Zesara never stole a second time into Froulay's garden; a proud blush of shame darted over him at the very thought of the painful blush with which he should come in contact, for the first time, with a mistrustful or inquiring eye.

But in this wise the dear soul remained hid from him until her recovery, as the May-month did from her; and he silently tormented himself with reckonings up of her sufferings and doubts of her cure. He was ashamed to be taking any pleasure during her period of sadness, and forbade himself the enjoyment of spring and the visiting of Lilar: ah! he knew too, full well, that the loving spring and Lilar, where she had received so many joys and the last wound, would make his heart too ungovernable and too full.

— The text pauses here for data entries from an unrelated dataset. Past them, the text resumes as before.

Lemma mine_joins sets o c : mine_outcome sets o = Some c <-> exists set, joins sets o set /\ c = newCase set o.
Proof.
  assert (forall set, latestSetBefore (List.filter (fun s => Set_SignalRef s =s Outcome_SignalRef o) sets) (Outcome_ExecutedAt o) = Some set <-> joins sets o set) as Hl.
  { intros set. unfold latestSetBefore, joins. rewrite later_keeps, <- keep_latest_iff. unfold terminal_by.
    replace (List.filter (fun s => (Set_SignalRef s =s Outcome_SignalRef o) && _) sets) with
      (List.filter (terminal (Outcome_ExecutedAt o)) (List.filter (fun s => Set_SignalRef s =s Outcome_SignalRef o) sets)); [done |].
    clear. induction sets as [| s sets IH]; [done |]. cbn. destruct (_ =s _); cbn; [destruct (terminal _ s) |]; by rewrite IH. }
  unfold mine_outcome. destruct (latestSetBefore _ _) as [set |]; split.
  - intros [= <-]. exists set. split; [by apply Hl | done].
  - intros (set' & [= <-]%Hl & ->). done.
  - done.
  - by intros (set' & [=]%Hl & _).
Qed.

Lemma settled_outcome set o : Outcome_Result o <> ResultApplied -> settled (newCase set o) = true.
Proof. intros Hn. unfold settled. cbn. by apply negb_true_iff, String.eqb_neq. Qed.

End lemmas.

Definition case_le (a b : Case) : Prop := Case_ObservedAt a <= Case_ObservedAt b.

#[export] Instance case_le_dec : RelDecision case_le := fun a b => Z_le_dec (Case_ObservedAt a) (Case_ObservedAt b).

#[export] Instance case_le_total : Total case_le.
Proof. intros a b. unfold case_le. lia. Qed.

(** a stable sort is one *)
#[export] Instance merge_SortCases : SortCases.
Proof. exists (merge_sort case_le); [apply merge_sort_Permutation | apply (Sorted_merge_sort case_le)]. Defined.

(** ** Claims *)

Section claims.
Context `{SortCases}.

(** C25. The mined record has one case per incident, and it is the right one. An outcome
    joins the first of the latest of its fingerprint's sets that were terminal when it was
    executed. A case is in the record exactly when it joins a settled outcome to that set,
    every settled outcome of the same incident that joins a set and comes before it in the
    outcomes is older, and every one that comes after it is not newer; so an incident has one
    case exactly when a settled outcome of it joins a set. The cases are in time order. *)
Theorem one_case_per_incident sets outs :
  Sorted case_le (MineCorpus sets outs) /\
  NoDup (map incidentKey (MineCorpus sets outs)) /\
  (forall c, c ∈ MineCorpus sets outs <->
     exists before o after set, outs = before ++ o :: after /\ Outcome_Result o <> ResultApplied /\ joins sets o set /\ c = newCase set o /\
       (forall o' set', o' ∈ before -> outcome_key o' = outcome_key o -> Outcome_Result o' <> ResultApplied -> joins sets o' set' ->
          Outcome_ExecutedAt o' < Outcome_ExecutedAt o) /\
       (forall o' set', o' ∈ after -> outcome_key o' = outcome_key o -> Outcome_Result o' <> ResultApplied -> joins sets o' set' ->
          Outcome_ExecutedAt o' <= Outcome_ExecutedAt o)) /\
  (forall k, k ∈ map incidentKey (MineCorpus sets outs) <->
     exists o set, o ∈ outs /\ outcome_key o = k /\ Outcome_Result o <> ResultApplied /\ joins sets o set).
Proof.
  split; [apply SortFunc_sorted |]. split; [apply mined_NoDup |]. split; [intros c; rewrite mined_case; split |].
  - intros (l1 & l2 & E & Hk & H1 & H2)%best_of_first. apply omap_split in E as (before & o & after & -> & Eo & <- & <-).
    destruct (mine_outcome_key _ _ _ Eo) as [Hok Hr]. apply mine_joins in Eo as (set & Hj & ->). exists before, o, after, set.
    split; [done |]. split; [intros Hx; destruct Hk as [_ Hs]; unfold settled in Hs; by rewrite Hr, Hx in Hs |]. do 2 (split; [done |]).
    split; intros o' set' Hin Hko Hna Hj'; [apply (H1 (newCase set' o')) | apply (H2 (newCase set' o'))];
      first [apply list_elem_of_omap; exists o'; split; [done |]; apply mine_joins; by exists set' | split; [exact Hko |]; by apply settled_outcome].
  - intros (before & o & after & set & -> & Hna & Hj & -> & H1 & H2). apply best_of_first.
    assert (mine_outcome sets o = Some (newCase set o)) as Eo by (apply mine_joins; by exists set).
    exists (omap (mine_outcome sets) before), (omap (mine_outcome sets) after). rewrite omap_app. cbn [omap list_omap]. rewrite Eo.
    split; [done |]. split; [split; [done | by apply settled_outcome] |].
    split; intros c' (o' & Hin & E')%list_elem_of_omap [Hk' Hs']; destruct (mine_outcome_key _ _ _ E') as [Hok' Hr'];
      (apply mine_joins in E' as (set' & Hj' & ->)); [apply (H1 o' set') | apply (H2 o' set')]; try done;
      intros Hx; unfold settled in Hs'; by rewrite Hr', Hx in Hs'.
  - intros k. rewrite list_elem_of_fmap. split.
    + intros (c & -> & Hc%mined_case). apply best_of_key in Hc as (_ & Hs & (o & Ho & E)%list_elem_of_omap).
      destruct (mine_outcome_key _ _ _ E) as [Hk Hr]. apply mine_joins in E as (set & Hj & _). exists o, set.
      split; [done |]. split; [done |]. split; [| done]. intros Hx. unfold settled in Hs. by rewrite Hr, Hx in Hs.
    + intros (o & set & Ho & <- & Hna & Hj). assert (mine_outcome sets o = Some (newCase set o)) as Eo by (apply mine_joins; by exists set).
      destruct (best_of_some (outcome_key o) (omap (mine_outcome sets) outs) (newCase set o)) as [b Hb];
        [apply list_elem_of_omap; by exists o | done | by apply settled_outcome |].
      destruct (best_of_key _ _ _ Hb) as (Hbk & _ & _). exists b. split; [done |]. apply mined_case. by rewrite Hbk.
Qed.

(** Mining is idempotent: where an outcome's name stands for one case, merging the
    same mined batch into the artifact a second time leaves the cases what they were,
    in some order, and the segments exactly what they were, whatever the artifact
    held before; and the artifact never has two cases of one incident. *)
Theorem mining_again_adds_nothing (existing mined : Corpus) :
  refs_unique (Corpus_Cases existing ++ Corpus_Cases mined) ->
  let once := mergeCorpus existing mined in
  let twice := mergeCorpus once mined in
  Corpus_Cases twice ≡ₚ Corpus_Cases once /\ Corpus_Segments twice = Corpus_Segments once /\
  Corpus_MinedAt twice = Corpus_MinedAt once /\ NoDup (map incidentKey (Corpus_Cases once)).
Proof.
  intros Hu once twice. assert (refs_unique (Corpus_Cases once ++ Corpus_Cases mined)) as Hu'.
  { assert (forall c, c ∈ Corpus_Cases once ++ Corpus_Cases mined -> c ∈ Corpus_Cases existing ++ Corpus_Cases mined) as Hsub.
    { intros c [Hc | Hc]%elem_of_app; [| set_solver]. apply merged_case in Hc; [| done]. apply best_of_key in Hc as (_ & _ & ?). done. }
    intros a b Ha Hb. apply Hu; auto. }
  split; [| split; [| split; [done | apply merged_NoDup]]].
  - apply NoDup_Permutation; [eapply NoDup_fmap_1, merged_NoDup | eapply NoDup_fmap_1, merged_NoDup |].
    intros c. unfold twice. rewrite (merged_case _ _ _ Hu').
    rewrite (best_of_refresh _ (Corpus_Cases existing ++ Corpus_Cases mined)); [symmetry; by apply merged_case | by intros d; apply merged_case | apply merged_NoDup |].
    set_solver.
  - cbn. apply sorted_unique; [apply add_segment_spec | apply add_segment_spec |].
    intros s. rewrite !(proj2 (add_segment_spec _)), elem_of_app. fold (Corpus_Segments (mergeCorpus existing mined)).
    unfold sort_Strings. rewrite merge_sort_Permutation, (proj2 (add_segment_spec _)). set_solver.
Qed.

His thirst for knowledge and worth, his pride, which bade him stand in a glorious light with his father and his two friends, impelled him onward in his career. With all his native fire he threw himself upon jurisprudence, and took no longer any other walks than between the lecture-room and his study-chamber. To this zeal he was driven by a characteristic passion for completeness; everything imperfect was to him almost a physical horror; he was shocked at defective collections, broken sets of monthly magazines, lawsuits left to sleep, libraries, because he could never read them out, people who died as aspirants for office, or in the midst of building-plans, or without a rounded system of thought, or as journeymen clothiers' boys or shoemakers' apprentices, and even Augusti's flute-playing, which he only took up by the way. It was the same energy which made him hold the bridle of Psyche's winged horse tight, and stick the rowel of the spur into him; even when a child he had experimented on this kind of force, in the holding of his breath, or in the painful pressure of a sore spot,—and, by Heaven! he now, figuratively, did both again. There dwelt in him a mighty will, which merely said to the serving-company of impulses, Let it be! Such a will is not stoicism, which rules merely over internal malefactors, or knaves, or prisoners of war, or children, but it is that genially energetic spirit, which conditions and binds the healthy savages of our bosoms, and which says more royally to itself, than the Spanish regent to others, I, the king!

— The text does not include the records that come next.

(* ===== verification/Rca.v ===== *)
(** * internal/rca: the graded suite

    The table of graded rows, [Grade] and [GradeByLabel], the report, the harness and the files
    a graded run writes.  The theorems say what a pass means, that the table can be passed,
    that a probe publishes nothing and counts every run, that the two instruments blame a draw
    on the same cause, and that a graded run's files read back. *)

From Stdlib Require Import Ascii.
From S2P Require Import Prelude GoTime GoFloat Api Contract Hiss Publish ThumpExec ClankScore ClankLedger ClankEngine Decimal Strings Subjects Topology Evidence Changes Config Corpus Filepath Validate Archive Replay Models.
From S2P Require Probe.
Local Open Scope Z_scope.

(** ** internal/rca *)

(** *** table.go *)

Inductive runtime_Object : Type :=
| ObjPod (namespace name : string) (labels : gmap string string) (phase : string)
| ObjDeployment (d : Deployment)
| ObjConfigMap (c : ConfigMap).

Record Case : Type := mkCase {
  Case_Name : string;
  Case_Rig : string;
  Case_Fixture : string;
  Case_Evidence : list (string * string);      (** a map; its keys are distinct *)
  Case_WantDisposition : string;
  Case_WantContractRef : string;
  Case_WantClass : FailureClass;
  Case_MustCite : list string;
  Case_MustNotCite : list string;
  Case_KnownMiss : bool;
  Case_WantConfidenceAtLeast : float64;
  Case_WantCeilingBound : bool;
  Case_FaultObjects : list runtime_Object;
  Case_States : list (string * string)
}.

Ah, of course (how could his warm soul do otherwise?) he often stood, at midnight, before the breezy window, and looked tearfully at the white Madonna of the ministerial palace, silvered by the pure moon. Yes, in the daytime, he often sketched in his souvenir (it happened to be a fountain and a form behind it, nothing more), or he read in the Messiah (naturally going on with the canto which he had already begun at the house of the Minister's lady), or he informed himself about nervous maladies, (was he, perhaps, with all his studying, guarded against them?) or he let the fire of his fingers run over the strings,—nay, he would have plucked nothing but roses, although with thorns, had this been their blooming season.

And this sighing, stifled soul must shut itself up! O, he began already to fear every key of the harpsichord would become a stylus, the instrument itself a box of letters, and all actions treacherously legible words. For he must keep silent. The first young love, like that of business people (those of the Electorate of Saxony excepted), needs no instruments of speech, at most only a portable inkstand and pen. Only worldly people, who repeat their declarations of love quite as often as the players, are in a situation—and on similar grounds—to publish them, just as the players do. But in the holier season of life the image of the most beloved soul is hung, not in the parlor and antechamber, but in the dim, silent oratory: only with loved ones do we speak of loved ones. Ah, it was with reluctance that he even heard others speak of his saint; and he often stole (with the altar of incense in his bosom) out of the room where people were carrying round for her a censer more full of coal-smoke than of frankincense.